The idea
"The holy grail of investing is to have 15 or more good, uncorrelated return streams.” Ray Dalio.
I find Ray Dalio's story truly inspiring. From founding Bridgewater Associates in his two-bedroom apartment and growing it into the largest hedge fund in the world to publicly sharing the principles that guided him—what he did right and wrong throughout the years—Dalio has always prioritized transparency and self-reflection. His journey is marked not just by his success but by his willingness to openly acknowledge his mistakes, learn from them, and turn those lessons into tools for others.
The greatest obstacle to rational decision-making, he found, was “the ego barrier,” the desire to prove oneself right and others wrong, even in the face of evidence to the contrary. I believe so many people on Twitter would profit from applying his principles. Anyway…
As he openly shares his thoughts, there are many great quotes from him. One of the greatest is about the holy grail of investing, according to him: having 15 or more good, uncorrelated return streams.
So far, all ideas I have shared are somewhat positively correlated with the market. This week, I am sharing the overall gist of a statistical arbitrage model I've been working on for the past weeks.
A key characteristic of statistical arbitrage is the market neutrality. Stat arb strategies typically aim to be market-neutral by balancing long and short positions, reducing exposure to overall market movements, and focusing on the spread between assets. This will be one of the key focus of this idea.
Here's our plan:
First, we will introduce statistical arbitrage, explain some of its most popular variations, and select one on which to build our model.

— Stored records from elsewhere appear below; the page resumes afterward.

Lemma plain_block_is_bit_array_witness :
  ∃ b', write 6 AccessSize.word 0x11223344 Board.word_write Board.env (block_init "plain" 16 true true) = (inl (inl 0), b', [])
    /\ rb_registers b' = [0; 0x33440000; 0x1122; 0].
Proof.
  destruct (plain_block_is_bit_array (block_init "plain" 16 true true) Board.env Board.word_write 6 AccessSize.word 0x11223344)
    as (b'&E&_); [apply block_init_ok; lia|lia|]. exists b'. split; [exact E|].
  assert (rb_registers (snd (fst (write 6 AccessSize.word 0x11223344 Board.word_write Board.env (block_init "plain" 16 true true))))
          = [0; 0x33440000; 0x1122; 0]) as Er by (vm_compute; done). by rewrite E in Er.
Defined.

Lemma crc_is_remainder_witness :
  ∃ d', CrcProofs.feed_accesses Board.word_write [(AccessSize.word, 0x31323334); (AccessSize.halfword, 0x3536); (AccessSize.byte, 0x37);
          (AccessSize.byte, 0x38); (AccessSize.byte, 0x39)] Board.env (Crc.crc_new true true Board.env) = (inl tt, d', [])
    /\ read Crc.dr AccessSize.word Board.word_write Board.env d' = (inl (inl 0x0376e6e7), d', []).
Proof.
  destruct (crc_is_remainder [(AccessSize.word, 0x31323334); (AccessSize.halfword, 0x3536); (AccessSize.byte, 0x37);
    (AccessSize.byte, 0x38); (AccessSize.byte, 0x39)] Board.word_write Board.env (Crc.crc_new true true Board.env))
    as (d'&E&Er&_); [apply CrcProofs.crc_new_ok|repeat constructor|]. exists d'. split; [exact E|]. rewrite Er.
  assert (Crc.crc_crc (snd (fst (CrcProofs.feed_accesses Board.word_write [(AccessSize.word, 0x31323334); (AccessSize.halfword, 0x3536);
    (AccessSize.byte, 0x37); (AccessSize.byte, 0x38); (AccessSize.byte, 0x39)] Board.env (Crc.crc_new true true Board.env)))) = 0x0376e6e7)
    as Ec by (vm_compute; done). rewrite E in Ec. cbn [fst snd] in Ec. by rewrite Ec.
Defined.

Module Edges.
(** Port A with pin 5 an output, and line 5 armed for rising edges. *)
Definition port : Gpio.GpioPeripheral :=
  Board.put (write Gpio.moder AccessSize.word 0xabfff7ff Board.word_write)
    (Gpio.set_edge_callback true (Gpio.gpio_new "GPIOA" true true Board.env)).
Definition controller : Exti.ExtiPeripheral :=
  Board.put (write Exti.rtsr1 AccessSize.word 0x20 Board.word_write)
    (Board.put (write Exti.imr1 AccessSize.word 0x20 Board.word_write) (Exti.exti_new "EXTI" true true Board.env)).

Lemma controller_ok : ExtiProofs.exti_ok controller.
Proof. unfold controller, Board.put. do 2 (eapply holds_state; [apply ExtiProofs.exti_write_ok|]). apply ExtiProofs.exti_new_ok. Qed.
Lemma port_ok : GpioProofs.gpio_ok port.
Proof.
  destruct (GpioProofs.gpio_new_ok "GPIOA" true true Board.env) as [Hb Hs Ho Hm Hv].
  set (d := Gpio.set_edge_callback true (Gpio.gpio_new "GPIOA" true true Board.env)).
  assert (port = with_block (set_register Gpio.moder 0xabfff7ff) d) as -> by (vm_compute; reflexivity).
  constructor; [by apply set_register_ok| |done|done|done].
  transitivity (rb_block_size (Gpio.gp_block d)); [|exact Hs]. vm_compute. reflexivity.
Qed.
End Edges.

Lemma gpio_write_latches_edges_witness :
  ∃ d' calls x' lines, write Gpio.bsrr AccessSize.word 0x20 Board.word_write Board.env Edges.port = (inl (inl 0), d', calls)
    /\ deliver_edges None 0 calls Board.env Edges.controller = (inl tt, x', lines)
    /\ ExtiProofs.latched x' 5 = true /\ ExtiProofs.latched x' 4 = false.
Proof.
  assert (is_u32 0x20) as Hv by width_lia.
  assert (Gpio.bsrr ∈ [Gpio.odr; Gpio.bsrr; Gpio.brr]) as Hw by (right; left).
  assert (0 <= 0 <= 6) as Hp by lia.
  assert (Gpio.gp_edge_callback Edges.port = true) as He by (vm_compute; reflexivity).
  assert (let '(_, d, calls) := write Gpio.bsrr AccessSize.word 0x20 Board.word_write Board.env Edges.port in
    let '(_, x, _) := deliver_edges None 0 calls Board.env Edges.controller in
    ExtiProofs.latched x 5 = true /\ ExtiProofs.latched x 4 = false) as Hx by (vm_compute; done).
  pose proof (gpio_write_latches_edges Gpio.bsrr 0x20 0 Board.word_write Board.env None Edges.port Edges.controller
    Edges.port_ok Edges.controller_ok Hv Hw Hp He) as (d'&calls&x'&lines&E&_&El&_).
  exists d', calls, x', lines. rewrite E, El in Hx. destruct Hx as [H5 H4]. split_and!; assumption.
Defined.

Second, we will explain our model and the approach used to create it.
Then, we will prove our model has a statistical edge.
Next, we will devise a strategy that profitably uses our model.
Finally, we will perform some backtest experiments and analyze the results.
This is a model I've been developing for production. So, as usual, I will share the overall gist but not every single detail. You can fill in the blanks using your creativity.
Statistical Arbitrage
My goal is not to provide a full review of statistical arbitrage. However, defining the term is a good introduction to our strategy.
Statistical arbitrage can be defined as a quantitative trading strategy that identifies short-term pricing discrepancies between financial instruments based on statistical models, which aim to detect and capitalize on temporary deviations from expected price relationships or historical norms. The strategy often balances long and short positions to remain market-neutral and aims for mean reversion or relative convergence to generate returns.
Key Characteristics of Statistical Arbitrage
Market Neutrality: Stat arb strategies typically aim to be market-neutral by balancing long and short positions, reducing exposure to overall market movements, and focusing on the spread between assets.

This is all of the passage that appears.